WORK INSTRUCTION: Every line with the string "MkWalked" should be copied from the data.

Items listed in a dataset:
━━━━━━━━━━━━━━━━━━━━
(* ===== verification/DepotVbf.v ===== *)
(** * The VBF variant: layer histories in a chain depot.

    Models [chupa/depot-vbf/src/lib.rs]: layers as length-delimited records in
    three tiers of frames, each frame compressed against the record just newer
    than it.  The chain depot is taken through its class; the frame compressor
    is a parameter with its round trip as a hypothesis. *)


From S2P Require Import Prelude.
From S2P Require Import BTreeMap.
From S2P Require Import DepotModel.
From S2P Require Import DepotCompose.
From S2P Require Import DepotLaws.
From S2P Require Import DepotCodec.
From S2P Require Import DepotVariant.
From S2P Require Import DepotFrames.
From S2P Require Import ChainStore.
Open Scope Z_scope.
Open Scope sarun_scope.

(** [enum Error] *)
Inductive VbfError : Type :=
| VDepot (e : DepotError)
| VCodec (e : DecodeError)
| VZstd (e : Z)
| VTruncated.

(** [delimit] *)
Definition delimit (records : list bytes) : bytes :=
  fold_left (λ out r, (out ++ to_le_bytes (as_u32 (zlen r))) ++ r) records [].

(** [undelimit], on the rest of the buffer: every round consumes four bytes, so
    that the length of the buffer is fuel enough. *)
Fixpoint undelimit_loop (fuel : nat) (buf : bytes) (out : list bytes) : Result (list bytes) VbfError :=
  match buf with
  | [] => Ok out
  | _ =>
      match fuel with
      | O => Err VTruncated
      | S f =>
          if (length buf <? 4)%nat then Err VTruncated else
          let len := Z.to_nat (from_le_bytes (take 4 buf)) in
          let rest := drop 4 buf in
          if (length rest <? len)%nat then Err VTruncated else
          undelimit_loop f (drop len rest) (out ++ [take len rest])
      end
  end.
Definition undelimit (buf : bytes) (out : list bytes) : Result (list bytes) VbfError :=
  undelimit_loop (length buf) buf out.
(** [delete_chain] *)
Definition delete_chain (chain_id : Z) : DM unit :=
  ptr ← dm_read (λ s, slot_ptr s chain_id);
  if ptr =? 0 then mret tt else
  let '(f0_fid, f0_off) := unpack ptr in
  f0_next ← dm_read (λ s, read_next_pointer (f0 s) f0_fid f0_off);
  f0_size ← dm_read (λ s, frame_size s f0 f0_fid f0_off);
  _ ← dm_modify (λ s, with_f0 s (add_dead (f0 s) f0_fid f0_size));
  head ← (if f0_next =? 0 then mret 0
          else if is_cold_ptr f0_next then mret f0_next
          else
            let '(f1_fid, f1_off) := unpack f0_next in
            f1_size ← dm_read (λ s, frame_size s f1 f1_fid f1_off);
            next ← dm_read (λ s, read_next_pointer (f1 s) f1_fid f1_off);
            _ ← dm_modify (λ s, with_f1 s (add_dead (f1 s) f1_fid f1_size));
            mret next);
  _ ← (λ s, bury_cold (S (length (cold_file s))) head s);
  index_put chain_id 0.

(** [begin_chain] and [begin_replace_chain] *)
Definition begin_chain (chain_id : Z) : DM unit :=
  _ ← ensure_slot chain_id;
  ptr ← index_get chain_id;
  if negb (ptr =? 0) then dm_err ChainNotEmpty else mret tt.
Definition begin_replace_chain (chain_id : Z) : DM Z :=
  _ ← ensure_slot chain_id;
  ptr ← index_get chain_id;
  if ptr =? 0 then dm_err NoFrame else mret ptr.

(** [append_history_frame] *)
Definition append_history_frame (chain_id next_ptr : Z) (zstd : bytes) : DM Z :=
  off ← cold_append (encode_frame chain_id next_ptr zstd);
  mret (pack COLD_FILE_ID off).

(** [finish_chain] *)
Definition finish_chain (chain_id cold_head : Z) (f0_bytes : bytes) (f1_bytes : option bytes) : DM unit :=
  ptr ← index_get chain_id;
  if negb (ptr =? 0) then dm_err ChainNotEmpty else install_head chain_id cold_head f0_bytes f1_bytes.

(** [replace_f0] *)
Definition replace_f0 (chain_id : Z) (f0_bytes : bytes) : DM unit :=
  old_ptr ← dm_read (λ s, slot_ptr s chain_id);
  if old_ptr =? 0 then dm_err NoFrame else
  let '(old_file, old_off) := unpack old_ptr in
  next ← dm_read (λ s, read_next_pointer (f0 s) old_file old_off);
  old_bytes ← dm_read (λ s, frame_size s f0 old_file old_off);
  '(file, off) ← append_f0 (encode_frame chain_id next f0_bytes);
  _ ← index_put chain_id (pack file off);
  dm_modify (λ s, with_f0 s (add_dead (f0 s) old_file old_bytes)).

(** [struct ChainFootprint] *)
Record ChainFootprint : Type := MkFootprint {
  fp_f0_file : Z;
  fp_f0_bytes : Z;
  fp_f1 : option (Z * Z);
  fp_cold_bytes : Z
}.

(** [chain_footprint] *)
Definition chain_footprint (ptr : Z) : DM ChainFootprint :=
  let '(f0_file, f0_off) := unpack ptr in
  f0_bytes ← dm_read (λ s, frame_size s f0 f0_file f0_off);
  f0_next ← dm_read (λ s, read_next_pointer (f0 s) f0_file f0_off);
  '(fp1, cold) ←
    (if f0_next =? 0 then mret (None, 0)
     else if is_cold_ptr f0_next then mret (None, f0_next)
     else
       let '(file, off) := unpack f0_next in
       bytes ← dm_read (λ s, frame_size s f1 file off);
       next ← dm_read (λ s, read_next_pointer (f1 s) file off);
       mret (Some (file, bytes), next));
  dead ← cold_bytes cold;
  mret (MkFootprint f0_file f0_bytes fp1 dead).

(** [finish_replace_chain] *)
Definition finish_replace_chain (chain_id expected_old_ptr cold_head : Z) (f0_bytes : bytes)
    (f1_bytes : option bytes) : DM unit :=
  old_ptr ← dm_read (λ s, slot_ptr s chain_id);
  if old_ptr =? 0 then dm_err NoFrame else
  if negb (old_ptr =? expected_old_ptr) then dm_err StaleBuilder else
  old ← chain_footprint old_ptr;
  _ ← install_head chain_id cold_head f0_bytes f1_bytes;
  _ ← dm_modify (λ s, with_f0 s (add_dead (f0 s) (fp_f0_file old) (fp_f0_bytes old)));
  _ ← dm_modify (λ s, match fp_f1 old with
                      | Some (file, bytes) => with_f1 s (add_dead (f1 s) file bytes)
                      | None => s
                      end);
  dm_modify (λ s, add_cold_dead s (fp_cold_bytes old)).

(** ** Bulk construction, as the clients see it *)

(** [struct ChainBuilder] *)
Record ChainBuilder : Type := MkBuilder {
  b_chain_id : Z;
  b_cold_head : Z;
  b_frames : Z;
  b_replaced_ptr : option Z
}.

(** [Depot::begin_chain], [begin_replace_chain], [append_history_frame] and
    [finish_chain] *)
Definition depot_begin_chain (chain_id : Z) : DM ChainBuilder :=
  _ ← begin_chain chain_id;
  mret (MkBuilder chain_id 0 0 None).
Definition depot_begin_replace_chain (chain_id : Z) : DM ChainBuilder :=
  replaced_ptr ← begin_replace_chain chain_id;
  mret (MkBuilder chain_id 0 0 (Some replaced_ptr)).
Definition depot_append_history_frame (b : ChainBuilder) (zstd : bytes) : DM ChainBuilder :=
  ptr ← append_history_frame (b_chain_id b) (b_cold_head b) zstd;
  mret (MkBuilder (b_chain_id b) ptr (b_frames b + 1) (b_replaced_ptr b)).
Definition depot_finish_chain (b : ChainBuilder) (f0_bytes : bytes) (f1_bytes : option bytes) : DM unit :=
  match b_replaced_ptr b with
  | Some expected =>
      finish_replace_chain (b_chain_id b) expected (b_cold_head b) f0_bytes f1_bytes
  | None => finish_chain (b_chain_id b) (b_cold_head b) f0_bytes f1_bytes
  end.

(** A client's build: the history frames, oldest first, then the head. *)
Fixpoint feed_builder (b : ChainBuilder) (frames : list bytes) : DM ChainBuilder :=
  match frames with
  | [] => mret b
  | z :: frames => b ← depot_append_history_frame b z; feed_builder b frames
  end.
Definition build_chain (begin : DM ChainBuilder) (frames : list bytes) (f0_bytes : bytes)
    (f1_bytes : option bytes) : DM unit :=
  b ← begin;
  b ← feed_builder b frames;
  depot_finish_chain b f0_bytes f1_bytes.

(** ** Eviction *)

(** [struct WalkedFrame] *)
Record WalkedFrame : Type := MkWalked { wf_offset : Z; wf_header : bytes; wf_zstd : bytes }.

(** [walk_frames], from [off] on; every frame has a header, so that the length
    of the file is fuel enough. *)
Fixpoint walk_loop (fuel : nat) (df : DataFile) (off : Z) (out : list WalkedFrame) :
    option (Result (list WalkedFrame) DepotError) :=
  if df_len df <=? off then Some (Ok out) else
  match fuel with
  | O => None
  | S fuel =>
      match read_exact_at (df_data df) off 24 with
      | Err e => Some (Err e)
      | Ok header =>
          let zstd_len := le_decode (drop 16 header) in
          match read_exact_at (df_data df) (off + HEADER_LEN) (Z.to_nat zstd_len) with
          | Err e => Some (Err e)
          | Ok zstd =>
              walk_loop fuel df (off + (HEADER_LEN + zstd_len)) (out ++ [MkWalked off header zstd])
          end
      end
  end.
Definition walk_frames (df : DataFile) : option (Result (list WalkedFrame) DepotError) :=
  walk_loop (S (length (df_data df))) df 0 [].

(** [wf.header[0..8]] *)
Definition wf_chain (wf : WalkedFrame) : Z := le_decode (take 8 (wf_header wf)).

(** The victim's frames: [walk_frames(tier.files.get(&vid).expect(..))?] *)
Definition victim_frames (t : DepotInner → Tier) (vid : Z) : DM (list WalkedFrame) := λ s,
  match bt_get vid (t_files (t s)) with
  | None => None
  | Some df => match walk_frames df with None => None | Some r => Some (s, r) end
  end.

(** [tier.files.remove(&vid)] and the unlink *)
Definition remove_file (t : Tier) (vid : Z) : Tier :=
  MkTier (bt_remove vid (t_files t)) (t_current t) (t_next_id t) (t_written t).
━━━━━━━━━━━━━━━━━━━━
WRITTEN RESPONSE:
Record WalkedFrame : Type := MkWalked { wf_offset : Z; wf_header : bytes; wf_zstd : bytes }.
              walk_loop fuel df (off + (HEADER_LEN + zstd_len)) (out ++ [MkWalked off header zstd])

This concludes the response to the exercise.